Afterward, the governor was lambasted by incredulous New Yorkers – citizens and health professionals alike – not only nursing home operators. So Cuomo switched gears and announced a superseding regulation that provides that patients must test negative for the virus before hospitals can refer them to nursing homes.

He went on to say, rather incongruously: “We’re just not going to send a person who is positive to a nursing home after a hospital visit. Period. This virus uses nursing homes. They are ground zero. It’s a congregation of vulnerable people.”

But what facts on the ground changed since his initial order? The governor didn’t say and, of course, none had.

However, Cuomo didn’t let it rest there. He came up with a new order, too, which bespeaks of yet another failure to think things through. Nursing homes must now test their staff twice weekly for the virus. If this is important, why was it introduced so late in the game?

Further, according to The New York Post, there are 160,000 nursing home and 45,000 assisted-living staffers statewide, so bi-weekly tests mean 410,000 tests a week. Yet, there’s currently no way existing test processors can handle that volume. The largest public facility handles 6,000 a week, and resorting to private companies has not worked out and would cost more than $41 million. In addition, there is a scarcity of available testing kits to handle a load of two tests per week.

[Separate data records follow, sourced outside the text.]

(** * media-organizer: the catalog schema, the configuration loader, the
    logging facade and the command-line entry point

    A shallow embedding of [src/utils/database.py], [src/utils/config.py],
    [src/utils/logger.py] and [main.py].

    Conventions of the embedding.
    - A Python value read from YAML or kept in a JSON column is a [pyval].
    - A Python [float] (and an SQLite REAL) is a binary64 [float].
    - A raised exception is a value of [exn]; code that can raise and that
      changes state runs in the monad [M S], which threads the state [S] and
      keeps the state reached when the exception was raised.
    - A [datetime] is the integer reading of the clock.
    - A path is identified with its text (pathlib's normalisation of the
      text and the directory tree above a path are not modelled). *)

From Stdlib Require Import ZArith Floats.PrimFloat.
From stdpp Require Import base option list gmap strings pretty.

Local Open Scope string_scope.
Local Open Scope Z_scope.
Set Warnings "-register-all,-inexact-float".

(** ** Python values *)

Inductive pyval : Type :=
| PNone
| PBool (b : bool)
| PInt (n : Z)
| PFloat (f : float)
| PStr (s : string)
| PList (l : list pyval)
| PDict (d : list (string * pyval)).

(** ** Exceptions

    Only the classes the program raises or tells apart.  [ValidationError]
    is pydantic's, a subclass of [ValueError]; [FileNotFoundError] and
    [FileExistsError] and [IsADirectoryError] are subclasses of [OSError];
    the database errors are SQLAlchemy's.  The text of an exception that a
    library raises is indicative; the texts the program itself formats are
    exact.  An integrity error records which kind of constraint
    failed. *)

Inductive constraint_kind := NotNullFailed | UniqueFailed.

(** One entry of a pydantic validation report: the dotted location of the
    field and the message. *)
Record error_detail := ErrorDetail { loc : string; msg : string }.

Inductive exn : Type :=
| FileNotFoundError (m : string)
| FileExistsError (m : string)
| IsADirectoryError (m : string)
| ValueError (m : string)
| ValidationError (title : string) (errors : list error_detail)
| TypeError (m : string)
| KeyError (m : string)
| AttributeError (m : string)
| RuntimeError (m : string)
| YAMLError (m : string)
| OperationalError (m : string)
| DatabaseError (m : string)
| IntegrityError (k : constraint_kind)
| UnmappedInstanceError (m : string).

(** ** The state and exception monad *)

Definition M (S A : Type) : Type := S -> (exn + A) * S.

Definition ret {S A} (a : A) : M S A := fun s => (inr a, s).
Definition raise {S A} (e : exn) : M S A := fun s => (inl e, s).
Definition bind {S A B} (m : M S A) (k : A -> M S B) : M S B :=
  fun s => match m s with
           | (inl e, s') => (inl e, s')
           | (inr a, s') => k a s'
           end.
Definition gets {S A} (f : S -> A) : M S A := fun s => (inr (f s), s).
Definition modify {S} (f : S -> S) : M S unit := fun s => (inr tt, f s).
(** A pure computation that may raise. *)
Definition lift {S A} (r : exn + A) : M S A := fun s => (r, s).
(** * Governance hooks of the intent layer: HookEngine and SelectActiveIntentTool

    A shallow embedding of [src/hooks/HookEngine.ts] and of the
    select-intent tool ([SelectActiveIntentTool.execute]), followed by the
    properties the design document states about them.

    Conventions of the embedding.
    - A JavaScript value of type [any] read from [params] or [result] is a
      [jsval]; a property that is absent reads as [JUndefined].
    - [async] functions run to completion in sequence; a computation is a
      function from the state of the process and its surroundings to an
      outcome (a value or a thrown error) and the state after it.
    - The Node and npm libraries the code calls ([path], [yaml], [crypto],
      the git helper) are the fields of a [Host]; every theorem holds for
      every host.  [Posix] and [Sha256] give the concrete host used at
      concrete inputs.
    - The file system is a finite map from paths to texts; [readFile] fails
      on a missing file only.  [appendFile] fails on the files the state
      lists as unwritable (storage full, no permission) and writes nothing
      then.  The lines appended to a file are kept as the records they
      serialize.  Directories are not modelled: [fs.mkdir] in [traceAction]
      has no effect the code can observe, its errors being discarded. *)

From Stdlib Require Import ZArith List Ascii String Bool Lia.
From stdpp Require Import base option strings gmap.

Open Scope string_scope.

(** ** JavaScript values and strings *)

Module Js.

(** The values a tool parameter can hold.  Numbers are the integral ones
    and NaN: the code only tests them for truthiness and prints them. *)
Inductive jsval : Type :=
  | JUndefined
  | JNull
  | JBool (b : bool)
  | JNum (n : Z)
  | JNaN
  | JStr (s : string).

#[global] Instance jsval_eq_dec : EqDecision jsval.
Proof. solve_decision. Defined.

(** ToBoolean: [if (v)], [!v], [v || w]. *)
Definition truthy (v : jsval) : bool :=
  match v with
  | JUndefined | JNull | JNaN => false
  | JBool b => b
  | JNum n => negb (Z.eqb n 0)
  | JStr s => negb (String.eqb s "")
  end.

(** [a || b] *)
Definition or_else (a b : jsval) : jsval := if truthy a then a else b.

(** Decimal digits of a natural number, most significant first. *)
Fixpoint digits_fuel (fuel n : nat) (acc : string) : string :=
  match fuel with
  | O => acc
  | S fuel' =>
      let d := ascii_of_nat (48 + n mod 10) in
      if Nat.ltb n 10 then String d acc
      else digits_fuel fuel' (n / 10) (String d acc)
  end.

Definition nat_to_string (n : nat) : string := digits_fuel (S n) n "".

(** ToString, as a template literal [`${v}`] and [String.prototype.includes]
    apply it. *)
Definition to_string (v : jsval) : string :=
  match v with
  | JUndefined => "undefined"
  | JNull => "null"
  | JBool true => "true"
  | JBool false => "false"
  | JNum n => if Z.ltb n 0 then "-" ++ nat_to_string (Z.abs_nat n)
              else nat_to_string (Z.abs_nat n)
  | JNaN => "NaN"
  | JStr s => s
  end.

(** [s.startsWith(p)] *)
Definition startsWith (s p : string) : bool := String.prefix p s.

(** [s.includes(sub)]: [sub] occurs somewhere in [s]. *)
Fixpoint includes (s sub : string) : bool :=
  String.prefix sub s ||
  match s with
  | EmptyString => false
  | String _ s' => includes s' sub
  end.

(** [xs.join(sep)] *)
Fixpoint join (sep : string) (xs : list string) : string :=
  match xs with
  | [] => ""
  | [x] => x
  | x :: rest => x ++ sep ++ join sep rest
  end.

Definition hex_digit (n : nat) : ascii :=
  if Nat.ltb n 10 then ascii_of_nat (48 + n) else ascii_of_nat (87 + n).

(** One character of a string inside [JSON.stringify]. *)
Definition json_escape_char (c : ascii) : string :=
  let n := nat_of_ascii c in
  if Nat.eqb n 34 then "\" ++ String c ""
  else if Nat.eqb n 92 then "\\"
  else if Nat.eqb n 8 then "\b"
  else if Nat.eqb n 9 then "\t"
  else if Nat.eqb n 10 then "\n"
  else if Nat.eqb n 12 then "\f"
  else if Nat.eqb n 13 then "\r"
  else if Nat.ltb n 32 then
    "\u00" ++ String (hex_digit (n / 16)) (String (hex_digit (n mod 16)) "")
  else String c "".

Fixpoint json_escape (s : string) : string :=
  match s with
  | EmptyString => ""
  | String c s' => json_escape_char c ++ json_escape s'
  end.

Definition json_quote (s : string) : string :=
  String (ascii_of_nat 34) (json_escape s) ++ String (ascii_of_nat 34) "".

(** [JSON.stringify(xs)] for an array of strings. *)
Definition JSON_stringify_strings (xs : list string) : string :=
  "[" ++ join "," (map json_quote xs) ++ "]".

(** A thrown [Error] object: its class name and its [message]. *)
Record js_error : Type := mkError { err_name : string; message : string }.

#[global] Instance js_error_eq_dec : EqDecision js_error.
Proof. solve_decision. Defined.

Definition new_Error (msg : string) : js_error := mkError "Error" msg.
Definition new_TypeError (msg : string) : js_error := mkError "TypeError" msg.

(** What an awaited call leaves: its value, or the error it threw. *)
Inductive outcome (A : Type) : Type :=
  | Ok (a : A)
  | Throw (e : js_error).
Arguments Ok {A} a.
Arguments Throw {A} e.

End Js.
Export Js.

(** ** The data of the hook engine *)

(** [interface ActiveIntent] *)
Inductive IntentStatus : Type := pending | in_progress | completed.

Record ActiveIntent : Type := mkIntent {
  id : string;
  name : string;
  status : IntentStatus;
  owned_scope : list string;
  constraints : list string;
  acceptance_criteria : list string
}.

(** What [parseYaml(content)] returns when it does not throw.  The code
    casts it to [ActiveIntent[]] and then asks [Array.isArray]: a document
    that is a sequence is taken at the declared element type, any other
    document (a mapping, a scalar, null) is [YamlOther]. *)
Inductive YamlDoc : Type :=
  | YamlSeq (intents : list ActiveIntent)
  | YamlOther.

(** The two fields of [Task] the hooks read. *)
Record Task : Type := mkTask { taskId : string; cwd : string }.

(** [params: any]: the properties the hooks and the tool read. *)
Record Params : Type := mkParams {
  p_path : jsval;
  p_content : jsval;
  p_intent_id : jsval
}.

(** The value of [getGitMetadata], attached to a trace entry as it is. *)
Record GitMetadata : Type := mkGit { branch : string; commit : string }.

(** [traceEntry] of [traceAction]; [fs.appendFile] writes its
    [JSON.stringify] and a newline, one line per entry. *)
Record TraceEntry : Type := mkTrace {
  timestamp : string;
  intent_id : jsval;
  tool : string;
  params_path : jsval;
  params_content_hash : string;
  result_summary : string;
  file_hash : string;
  git : GitMetadata
}.

Inductive LogLevel : Type := LevelLog | LevelWarn | LevelError.

(** One call of [console.log], [console.warn] or [console.error]: the
    text, and the error object passed as second argument if any. *)
Record LogLine : Type := mkLog {
  level : LogLevel;
  text : string;
  attached : option js_error
}.

(** The libraries the hooks call. *)
Record Host : Type := mkHost {
  (** [path.join(...segments)] *)
  path_join : list string -> string;
  (** [path.relative(from, to)] on two strings *)
  path_relative : string -> string -> string;
  (** [parse] of the [yaml] package; it throws on malformed input *)
  parseYaml : string -> outcome YamlDoc;
  (** [crypto.createHash('sha256').update(s).digest('hex')] *)
  sha256_hex : string -> string;
  (** [getGitMetadata(cwd)] of [utils/git]; the helper is not among the
      sources, so it may return or throw *)
  getGitMetadata : string -> outcome GitMetadata
}.

(** The state a hook runs in: the engine's registry, the files it reads,
    the lines it appended, the console, the clock, what the tool's
    callbacks [pushToolResult] and [handleError] received, and the files
    the storage refuses to append to, each with the error [fs.appendFile]
    throws on it. *)
Record State : Type := mkState {
  activeIntents : gmap string jsval;
  files : gmap string string;
  appended : gmap string (list TraceEntry);
  console : list LogLine;
  now : string;
  toolResults : list string;
  handledErrors : list (string * js_error);
  unwritable : gmap string js_error
}.

(** ** Computations: state passing with exceptions *)

Definition M (A : Type) : Type := State -> outcome A * State.

Definition ret {A} (a : A) : M A := fun st => (Ok a, st).

Definition bind {A B} (m : M A) (k : A -> M B) : M B :=
  fun st =>
    match m st with
    | (Ok a, st') => k a st'
    | (Throw e, st') => (Throw e, st')
    end.

Definition throw {A} (e : js_error) : M A := fun st => (Throw e, st).

(** [try { body } catch (error) { handler }] *)
Definition try_catch {A} (body : M A) (handler : js_error -> M A) : M A :=
  fun st =>
    match body st with
    | (Ok a, st') => (Ok a, st')
    | (Throw e, st') => handler e st'
    end.

(** An awaited library call that may have thrown. *)
Definition lift {A} (o : outcome A) : M A := fun st => (o, st).

Notation "'let!' x ':=' m 'in' k" := (bind m (fun x => k))
  (at level 10, x name, m at level 100, k at level 200,
   format "'[v' 'let!'  x  ':='  m  'in' '/' k ']'").
Notation "'do!' m 'in' k" := (bind m (fun _ => k))
  (at level 10, m at level 100, k at level 200,
   format "'[v' 'do!'  m  'in' '/' k ']'").

Definition console_emit (l : LogLevel) (msg : string) (e : option js_error) : M unit :=
  fun st =>
    (Ok tt,
     mkState (activeIntents st) (files st) (appended st)
             (console st ++ [mkLog l msg e])%list
             (now st) (toolResults st) (handledErrors st) (unwritable st)).

Definition console_log (msg : string) : M unit := console_emit LevelLog msg None.
Definition console_warn (msg : string) : M unit := console_emit LevelWarn msg None.
Definition console_error (msg : string) (e : js_error) : M unit :=
  console_emit LevelError msg (Some e).

(** [fileExistsAtPath(p)] of [utils/fs] *)
Definition fileExistsAtPath (p : string) : M bool :=
  fun st => (Ok (bool_decide (is_Some (files st !! p))), st).

(** [fs.readFile(p, "utf-8")] *)
Definition readFile (p : string) : M string :=
  fun st =>
    match files st !! p with
    | Some content => (Ok content, st)
    | None =>
        (Throw (new_Error ("ENOENT: no such file or directory, open '" ++ p ++ "'")), st)
    end.

(** [fs.appendFile(p, JSON.stringify(entry) + "\n")]: it throws, and
    writes nothing, when the storage refuses the file. *)
Definition appendFile (p : string) (entry : TraceEntry) : M unit :=
  fun st =>
    match unwritable st !! p with
    | Some e => (Throw e, st)
    | None =>
        (Ok tt,
         mkState (activeIntents st) (files st)
                 (<[p := (default [] (appended st !! p) ++ [entry])%list]>
                    (appended st))
                 (console st) (now st) (toolResults st) (handledErrors st)
                 (unwritable st))
    end.

(** [this.activeIntents.get(taskId)]; a missing key reads as [undefined]. *)
Definition activeIntents_get (taskId : string) : M jsval :=
  fun st => (Ok (default JUndefined (activeIntents st !! taskId)), st).

(** [this.activeIntents.set(taskId, v)] *)
Definition activeIntents_set (taskId : string) (v : jsval) : M unit :=
  fun st =>
    (Ok tt,
     mkState (<[taskId := v]> (activeIntents st)) (files st) (appended st)
             (console st) (now st) (toolResults st) (handledErrors st) (unwritable st)).

(** [new Date().toISOString()] *)
Definition Date_now_ISO : M string := fun st => (Ok (now st), st).

(** ** HookEngine *)

Module HookEngine.
Section WithHost.

Variable host : Host.

(** The callback of [owned_scope.some(...)] in [enforceScope]. *)
Definition scopeMatches (relativePath filePath scope : string) : bool :=
  if String.eqb scope relativePath || String.eqb scope filePath then true
  else if startsWith relativePath scope || startsWith filePath scope then true
  else false.

(** [const isAllowed = intent.owned_scope.some(...)] *)
Definition isAllowed (scopes : list string) (relativePath filePath : string) : bool :=
  existsb (scopeMatches relativePath filePath) scopes.

(** The message of the error thrown when [isAllowed] is false. *)
Definition scopeViolationMessage (intentId relativePath : string)
    (scopes : list string) : string :=
  "Scope Violation: Intent '" ++ intentId ++ "' is not authorized to edit '"
  ++ relativePath ++ "'. Owned scopes: " ++ JSON_stringify_strings scopes.

(** [intents.find(i => i.id === intentId)]; [===] with a value that is
    not a string is false. *)
Definition findIntent (intents : list ActiveIntent) (intentId : jsval)
    : option ActiveIntent :=
  List.find (fun i => bool_decide (JStr (id i) = intentId)) intents.

Definition intentsPathOf (task : Task) : string :=
  path_join host [cwd task; ".orchestration"; "active_intents.yaml"].

Definition traceFileOf (task : Task) : string :=
  path_join host [cwd task; ".orchestration"; "agent_trace.jsonl"].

And there is another troubling indication of a serious lack of planning. The governor announced in the same press conference that those nursing homes workers who refuse to take tests would forfeit their jobs. He said workers cannot be forced to take a test, but they also do not have a right to work in a nursing home.

Then he quickly added this:

I’d have to check with my lawyers because I always get myself into litigation, I would say unnecessarily. We can’t make you take a test. But if a test is available and there’s no cost to you, why wouldn’t you take the test? If you don’t want to take the test, why would we let you work in a nursing home and let you endanger a potentially vulnerable population?

May we respectfully request that when dealing with the coronavirus, press conferences – even dramatic and popular ones – are no substitute for thoughtful policy analysis and deliberation.